• [The task]:
Check each line of the data for "forallb", and copy the ones that have it.

Collected data entries:
------------------------------------
(** * thumbplan finger daemon: a shallow embedding of
      [thumbplanserver/finger_server.py] (the simplified variant) and
      [thumbplanserver/finger_server_win.py] (the standard finger form).

    Conventions of the embedding.
    - A Python [str] is a [string]: a sequence of 8-bit characters read as
      the code points U+0000..U+00FF.  [isspace_char] and [isdigit_char]
      are [str.isspace] and [str.isdigit] on that range.
    - Timestamps ([datetime.now().timestamp()], [st_mtime]) and the
      time-to-live [cache_time] are rationals ([Q]); the rounding of the
      floating-point subtraction is not modelled.
    - A [pathlib.Path] is represented by its [str]; the [/] operator of
      pathlib, [str(datetime.fromtimestamp(t))] and the codec are library
      code and are section variables.
    - [self.cache] is a [gmap] from [str(filepath)] to [(timestamp, content)].
    - Filesystem accesses are recorded in a list of [FsOp]. *)

From Stdlib Require Import ZArith NArith QArith Lqa Ascii String Strings.Byte List Bool
  DecimalString Permutation Sorting.Sorted.
From stdpp Require Import base option list strings gmap sorting.

Local Open Scope string_scope.
Local Open Scope list_scope.

(** ** Python string operations *)

Module PyStr.

(** The line feed, written ["\n"] in the source. *)
Definition nl : string := String "010"%char "".

(** [c.isspace()] for a code point below 256. *)
Definition isspace_char (c : ascii) : bool :=
  let n := N_of_ascii c in
  (((9 <=? n) && (n <=? 13)) || ((28 <=? n) && (n <=? 32))
   || (n =? 133) || (n =? 160))%N.
Lemma strip_markers_lines (ms : list nat) :
  strip_markers false
    (Py.join PacketQuiz.newline
       (map (fun m => Py.format_04x (16 * m) ++ "  "
                      ++ Py.join " " (PacketQuiz.formatted_bytes
                                        s offset num_bytes (m * 32))) ms))
  = Py.join PacketQuiz.newline
      (map (fun m => Py.format_04x (16 * m) ++ "  "
                     ++ Py.join " " (PacketQuiz.formatted_bytes
                                       s None None (m * 32))) ms).
Proof.
  induction ms as [| m ms IH]; [reflexivity |].
  destruct ms as [| m' ms].
  - cbn [map Py.join].
    rewrite <- (append_nil_r (Py.format_04x (16 * m) ++ _)) at 1.
    rewrite (strip_markers_line m "").
    apply append_nil_r.
  - cbn [map] in IH |- *.
    match goal with
    | |- strip_markers false (Py.join _ (?a :: ?b :: ?l)) = Py.join _ (?a' :: ?b' :: ?l') =>
        change (Py.join PacketQuiz.newline (a :: b :: l))
          with (a ++ PacketQuiz.newline ++ Py.join PacketQuiz.newline (b :: l));
        change (Py.join PacketQuiz.newline (a' :: b' :: l'))
          with (a' ++ PacketQuiz.newline ++ Py.join PacketQuiz.newline (b' :: l'))
    end.
    rewrite (strip_markers_line m _).
    f_equal.
    match goal with
    | |- strip_markers false (PacketQuiz.newline ++ ?t) = _ =>
        change (strip_markers false (PacketQuiz.newline ++ t))
          with (PacketQuiz.newline ++ strip_markers false t)
    end.
    rewrite IH. reflexivity.
Qed.

End Unmarked.

Lemma strip_markers_format_hex_dump (s : string) (o n : option Z) :
  all_chars is_hex_char s = true ->
  strip_markers false (PacketQuiz.format_hex_dump s o n)
  = PacketQuiz.format_hex_dump s None None.
Proof.
  intros Hhex.
  rewrite (format_hex_dump_lines s o n), (format_hex_dump_lines s None None).
  apply strip_markers_lines. exact Hhex.
Qed.

(** X5: for a text of base-16 digits, the dump with a highlighted range is
    the dump without one once the escape sequences of the markers are
    taken out: highlighting changes nothing else in the output. *)
Theorem highlight_only_adds_markers :
  forall (hex_string : string) (offset num_bytes : option Z),
    all_chars is_hex_char hex_string = true ->
    strip_markers false (PacketQuiz.format_hex_dump hex_string offset num_bytes)
    = PacketQuiz.format_hex_dump hex_string None None.
Proof.
  intros s o n Hhex. apply strip_markers_format_hex_dump. exact Hhex.
Qed.
(** * The social graph and feed engine, verified against its specification

    A shallow embedding of [app/models/social.py] and
    [app/services/social_service.py]: the rows of the four tables, the
    SQLAlchemy session the service talks to (as a state and exception
    monad), each method of [SocialService], and the properties the
    specification states about them. *)

From Stdlib Require Import ZArith List String Bool Lia Permutation Sorted.
Import ListNotations.
Local Open Scope Z_scope.

(** ** app/models/social.py *)

Inductive ConnectionStatus : Set := PENDING | ACCEPTED | DECLINED.

Definition status_eqb (a b : ConnectionStatus) : bool :=
  match a, b with
  | PENDING, PENDING | ACCEPTED, ACCEPTED | DECLINED, DECLINED => true
  | _, _ => false
  end.

(** Identifiers are Python [int]s and timestamps are [datetime]s, both
    rendered as [Z] (a timestamp is the reading of the database clock). *)

Module Connection.
Record t : Set := mk {
  id : Z;
  requester_id : Z;
  addressee_id : Z;
  status : ConnectionStatus;
  message : option string;
  created_at : Z;
  updated_at : Z
}.
End Connection.

Module Post.
Record t : Set := mk {
  id : Z;
  user_id : Z;
  content : string;
  image_url : option string;
  created_at : Z;
  updated_at : Z
}.
End Post.

Module Comment.
Record t : Set := mk {
  id : Z;
  post_id : Z;
  user_id : Z;
  content : string;
  created_at : Z;
  updated_at : Z
}.
End Comment.

Module Like.
Record t : Set := mk {
  id : Z;
  post_id : Z;
  user_id : Z;
  created_at : Z
}.
End Like.

(** ** app/schemas/social.py: the validated request bodies *)

Module ConnectionCreate.
Record t : Set := mk { addressee_id : Z; message : option string }.
End ConnectionCreate.

Module PostCreate.
Record t : Set := mk { content : string }.
End PostCreate.

Module CommentCreate.
Record t : Set := mk { content : string }.
End CommentCreate.

(** ** The database behind the session

    Each table is the list of its rows in scan order (the order in which a
    SELECT without ORDER BY yields them: insertion order, which is rowid
    order on the SQLite backend [config.py] configures by default).  Of the
    [users] table only the primary keys matter here. *)

Record Tables : Set := mkTables {
  users : list Z;
  connections : list Connection.t;
  posts : list Post.t;
  comments : list Comment.t;
  likes : list Like.t
}.
Lemma dict_get_enrolled (enterprise_catalog : EnterpriseCatalog.t)
    (inst : instance) (h : heap) (items : list (string * val)) (k : string) :
  String.eqb k "content_last_modified" = false ->
  String.eqb k "marketing_url" = false ->
  String.eqb k "enrollment_url" = false ->
  String.eqb k "xapi_activity_id" = false ->
  dict_get k (enrolled_items enterprise_catalog inst h items) = dict_get k items.
Proof.
  intros H1 H2 H3 H4. unfold enrolled_items.
  rewrite !dict_get_set_ne by done. by apply dict_get_marketed.
Qed.

(** What the projector returns for a course: the stored part of the heap
    keeps its size, the projected dictionary and the default list of the
    [get] follow it. *)
Lemma to_representation_course (enterprise_catalog : EnterpriseCatalog.t)
    (inst : instance) (h : heap) (l0 : loc) (items : list (string * val))
    (runs : list val) :
  json_metadata inst = VRef l0 -> h !! l0 = Some (ODict items) ->
  String.eqb (content_type inst) COURSE = true ->
  nested_course_runs h items = Some runs ->
  forallb (is_dict_ref h) runs = true ->
  let enrolled := enrolled_items enterprise_catalog inst h items in
  exists h' : heap,
    to_representation enterprise_catalog inst h
    = (inr (VRef (List.length h)),
       h' ++ [ODict (dict_set "active"
                       (VBool (is_any_course_run_active
                                 (h ++ [ODict enrolled; OList []]) runs))
                       enrolled);
              OList []])
    /\ List.length h' = List.length h
    /\ enroll_course_runs enterprise_catalog
         (default VNone (dict_get "key" items)) runs h = (inr tt, h').
Proof.
  intros Hmd Hl Hcourse Hruns Hdicts enrolled.
  unfold to_representation, copy, alloc.
  rewrite Hmd, Hl, !getattr_get_fresh, setitem_fresh.
  fold (dated_items enterprise_catalog inst items).
  assert (Hmk :
    (if truthy (h ++ [ODict (dated_items enterprise_catalog inst items)])
          (default VNone (dict_get "marketing_url" items))
     then setitem (VRef (List.length h)) "marketing_url"
            (update_query_parameters (default VNone (dict_get "marketing_url" items))
               (get_enterprise_utm_context
                  (EnterpriseCatalog.enterprise_name enterprise_catalog)))
            (h ++ [ODict (dated_items enterprise_catalog inst items)])
     else (inr tt, h ++ [ODict (dated_items enterprise_catalog inst items)]))
    = (inr tt, h ++ [ODict (marketed_items enterprise_catalog inst h items)])).
  { unfold marketed_items. cbv zeta. destruct (truthy _ _); [|done].
    by rewrite setitem_fresh. }
  rewrite Hmk, Hcourse. cbn [orb].
  rewrite !setitem_fresh.
  fold (enrolled_items enterprise_catalog inst h items). fold enrolled.
  rewrite <- app_assoc. cbn [app].
  rewrite getattr_get_fresh.
  assert (Hget : dict_get "course_runs" enrolled = dict_get "course_runs" items)
    by (by apply dict_get_enrolled).
  assert (Hiter :
    iter_val (h ++ [ODict enrolled; OList []])
      (default (VRef (List.length (h ++ [ODict enrolled])))
         (dict_get "course_runs" enrolled)) = Some runs).
  { rewrite Hget. unfold nested_course_runs in Hruns.
    destruct (dict_get "course_runs" items) as [v|]; simpl.
    - by apply iter_val_app.
    - injection Hruns as <-.
      replace (h ++ [ODict enrolled; OList []])
        with ((h ++ [ODict enrolled]) ++ [OList []])
        by (by rewrite <- app_assoc).
      by rewrite heap_lookup_fresh. }
  rewrite Hiter, setitem_fresh.
  destruct (enroll_course_runs_ok enterprise_catalog
              (default VNone (dict_get "key" items)) runs h Hdicts)
    as (h' & Hloop & Hlen).
  exists h'. rewrite Hloop. split; [done|]. split; [done|].
  specialize (Hloop []). by rewrite !app_nil_r in Hloop.
Qed.
End ProjectorCourseFacts.

Section ProjectorClaims.
Context `{ProjectorEnv}.

Lemma field_fresh (h tail : heap) (items : list (string * val)) (k : string) :
  field (h ++ ODict items :: tail) (VRef (List.length h)) k = dict_get k items.
Proof. unfold field. by rewrite heap_lookup_fresh. Qed.

Lemma field_at (h tail : heap) (items : list (string * val)) (k : string)
    (n : nat) :
  List.length h = n ->
  field (h ++ ODict items :: tail) (VRef n) k = dict_get k items.
Proof. intros <-. apply field_fresh. Qed.

Lemma projectable_inv (h : heap) (inst : instance) :
  projectable h inst = true ->
  exists (l0 : loc) (items : list (string * val)),
    json_metadata inst = VRef l0 /\ h !! l0 = Some (ODict items)
    /\ (String.eqb (content_type inst) COURSE = false
        \/ String.eqb (content_type inst) COURSE = true
           /\ exists runs, nested_course_runs h items = Some runs
                           /\ forallb (is_dict_ref h) runs = true).
Proof.
  unfold projectable. destruct (json_metadata inst) as [| | | | |l0]; try done.
  destruct (h !! l0) as [[items|]|] eqn:Hl; try done.
  intros Hp. exists l0, items. split; [done|]. split; [done|].
  destruct (String.eqb (content_type inst) COURSE); [right|by left].
  split; [done|]. destruct (nested_course_runs h items) as [runs|]; [|done].
  by exists runs.
Qed.
(** The theorem at work: after a rejected push the caller receives the
    push error when the workspace can be removed, and the removal error
    when it cannot. *)
Lemma stage_error_survives_only_a_clean_cleanup :
  fst (publish (collaborators pushFails removable)) = Throw pushRejected /\
  fst (publish (collaborators pushFails workspaceBusy)) = Throw busy.
Proof.
  split.
  - pose (E := collaborators pushFails removable).
    pose (w1 := snd (stages E config "welcome_email" "<html></html>" mrInfo
                       (started startWorld))).
    assert (Hstages : stages E config "welcome_email" "<html></html>" mrInfo
                        (started startWorld) = (Throw pushRejected, w1))
      by (vm_compute; reflexivity).
    destruct (cleanup_error_replaces_stage_error E config "welcome_email"
                "<html></html>" mrInfo startWorld Hstages) as [Hclean _].
    unfold publish. fold E.
    rewrite (Hclean (snd (cleanup E (caught pushRejected w1))));
      [reflexivity | vm_compute; reflexivity].
  - pose (E := collaborators pushFails workspaceBusy).
    pose (w1 := snd (stages E config "welcome_email" "<html></html>" mrInfo
                       (started startWorld))).
    assert (Hstages : stages E config "welcome_email" "<html></html>" mrInfo
                        (started startWorld) = (Throw pushRejected, w1))
      by (vm_compute; reflexivity).
    destruct (cleanup_error_replaces_stage_error E config "welcome_email"
                "<html></html>" mrInfo startWorld Hstages) as [_ Hbusy].
    unfold publish. fold E.
    destruct (Hbusy busy (snd (cleanup E (caught pushRejected w1))))
      as [-> _]; [vm_compute; reflexivity | reflexivity].
Defined.

(** The theorem at work: started in [/home/dev], a run whose clone fails
    ends in [/home]. *)
Lemma clone_failure_leaves_home_dev :
  cwd startWorld = ["home"; "dev"] /\
  cwd (snd (publish (collaborators cloneFails removable))) = ["home"].
Proof.
  split; [reflexivity|].
  unfold publish.
  rewrite (proj1 (@clone_failure_moves_to_parent
                    (collaborators cloneFails removable)
                    config "welcome_email" "<html></html>" mrInfo startWorld
                    cloneRejected
                    (fun command dir H =>
                       f_equal (fun b : bool =>
                                  if b then Throw cloneRejected
                                  else Return EmptyString) H))).
  reflexivity.
Defined.

(** Closes a case of the detection lemma: the hypotheses name the
    answers of the two git commands and the goal reads the final world. *)
Ltac detect_cases :=
  repeat match goal with
         | H : _ \/ _ |- _ => destruct H
         | H : exists _, _ |- _ => destruct H
         | H : _ /\ _ |- _ => destruct H
         | H : Return _ = Return _ |- _ => injection H as <-
         | H : Throw _ = Throw _ |- _ => injection H as <-
         | H : Return _ = Throw _ |- _ => discriminate H
         | H : Throw _ = Return _ |- _ => discriminate H
         | H : matchHeadBranch ?o = _, H' : context [matchHeadBranch ?o] |- _ =>
             rewrite H in H'
         | H : Some _ = Some _ |- _ => injection H as <-
         | H : Some _ = None |- _ => discriminate H
         | H : None = Some _ |- _ => discriminate H
         | H : true = false |- _ => discriminate H
         | H : false = true |- _ => discriminate H
         end;
  try assumption; try reflexivity; try congruence;
  try (apply in_or_app; right; now left);
  try (apply in_or_app; left; apply in_or_app; right; now left).

(** ** What git prints *)

Lemma matchHeadBranch_remoteShow (url reported rest : string) :
  includes url " " = false ->
  oneLine reported = true ->
  matchHeadBranch (remoteShow url reported rest) = Some reported.
Proof.
  intros Hu Hr. unfold remoteShow, nl.
  repeat (rewrite ?StrFacts.app_assoc; cbn -[untilEol];
          rewrite ?StrFacts.matchHeadBranch_skips_word by assumption).
  rewrite StrFacts.prefix_empty. f_equal. now apply (@StrFacts.untilEol_oneLine reported rest).
Qed.

(** ** Reading the branch listing *)

Lemma includes_branchListing (current name q : string) (names : list string) :
  In name names -> startsWith name q = true ->
  includes (branchListing current names) ("remotes/origin/" ++ q) = true.
Proof.
  intros Hin Hq. unfold branchListing.
  apply (@StrFacts.includes_behind "* "), (@StrFacts.includes_behind current), (@StrFacts.includes_behind nl).
  induction names as [|n names IH]; [contradiction|].
  cbn [fold_right]. destruct Hin as [->|Hin].
  - apply (@StrFacts.includes_behind "  " ("remotes/origin/" ++ name ++ nl ++ _)).
    apply StrFacts.includes_prefix. rewrite StrFacts.prefix_app_same. now apply StrFacts.prefix_app_r.
  - apply (@StrFacts.includes_behind "  remotes/origin/"), (@StrFacts.includes_behind n),
      (@StrFacts.includes_behind nl).
    now apply IH.
Qed.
------------------------------------
• [Exercise answer]:
  forallb (is_dict_ref h) runs = true ->
                           /\ forallb (is_dict_ref h) runs = true).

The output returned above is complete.